◆ **EXTRACTED MATERIAL**
Segment Open

(** Go's [[]byte] and [string] are both sequences of bytes. *)
Abbreviation bytes := (list byte).

(** [gs"text"] is a Go string literal. *)
Notation "'gs' s" := (String.list_byte_of_string s%string)
  (at level 1, s at level 0, format "'gs' s") : go_scope.

(** [bv] is the value of a byte, [bz] the conversion [byte(x)] of an integer. *)
Abbreviation bv := byte.unsigned.
Abbreviation bz := byte.of_Z.

#[export] Instance byte_eq_dec : EqDecision byte.
Proof.
  intros a b. destruct (Byte.eqb a b) eqn:E.
  - left. by apply Byte.byte_dec_bl.
  - right. intros ->. by rewrite Byte.byte_dec_lb in E.
Defined.

#[export] Program Instance byte_countable : Countable byte :=
  inj_countable Byte.to_N Byte.of_N Byte.of_to_N.

(** ** Go errors

    A Go [error] is a tree: a package-level sentinel, the value of
    [fmt.Errorf] or [errors.New] with its format, its arguments and the errors
    it wraps with [%w] (the value of [errors.Join] is one that wraps all its
    arguments), or an error of the network stack that implements
    [net.Error]. *)

Inductive arg :=
| AInt (z : Z)
| AStr (s : bytes).

Inductive error :=
| Sentinel (name : string)
| Errorf (format : string) (args : list arg) (wraps : list error)
| NetError (timeout temporary : bool) (what : string).

Definition errors_New (msg : string) : error := Errorf msg [] [].

(** [errors.Is(err, target)] for a sentinel target: a search of the tree. *)
Fixpoint errors_Is (target : string) (e : error) : bool :=
  match e with
  | Sentinel n => String.eqb n target
  | Errorf _ _ ws => existsb (errors_Is target) ws
  | NetError _ _ _ => false
  end.

(** [errors.Join(errs...)] on a slice of non-nil errors: nil on the empty one. *)
Definition errors_Join (errs : list error) : option error :=
  match errs with
  | [] => None
  | _ => Some (Errorf "join" [] errs)
  end.

(** ** Results

    A Go function with results [(T, error)] whose value is meaningless next to
    a non-nil error. *)

Inductive res (A : Type) : Type :=
| Ok (a : A)
| Err (e : error).
Arguments Ok {A} a.
Arguments Err {A} e.

Definition res_bind {A B} (m : res A) (k : A → res B) : res B :=
  match m with Ok a => k a | Err e => Err e end.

Segment Closed

◆ **WHAT YOU SHOULD DO**
Reproduce the entries exactly, but only from their first line to the line holding "(at level 1, s", with that last line kept.

◆ **EXERCISE ANSWER**
(** Go's [[]byte] and [string] are both sequences of bytes. *)
Abbreviation bytes := (list byte).

(** [gs"text"] is a Go string literal. *)
Notation "'gs' s" := (String.list_byte_of_string s%string)
  (at level 1, s at level 0, format "'gs' s") : go_scope.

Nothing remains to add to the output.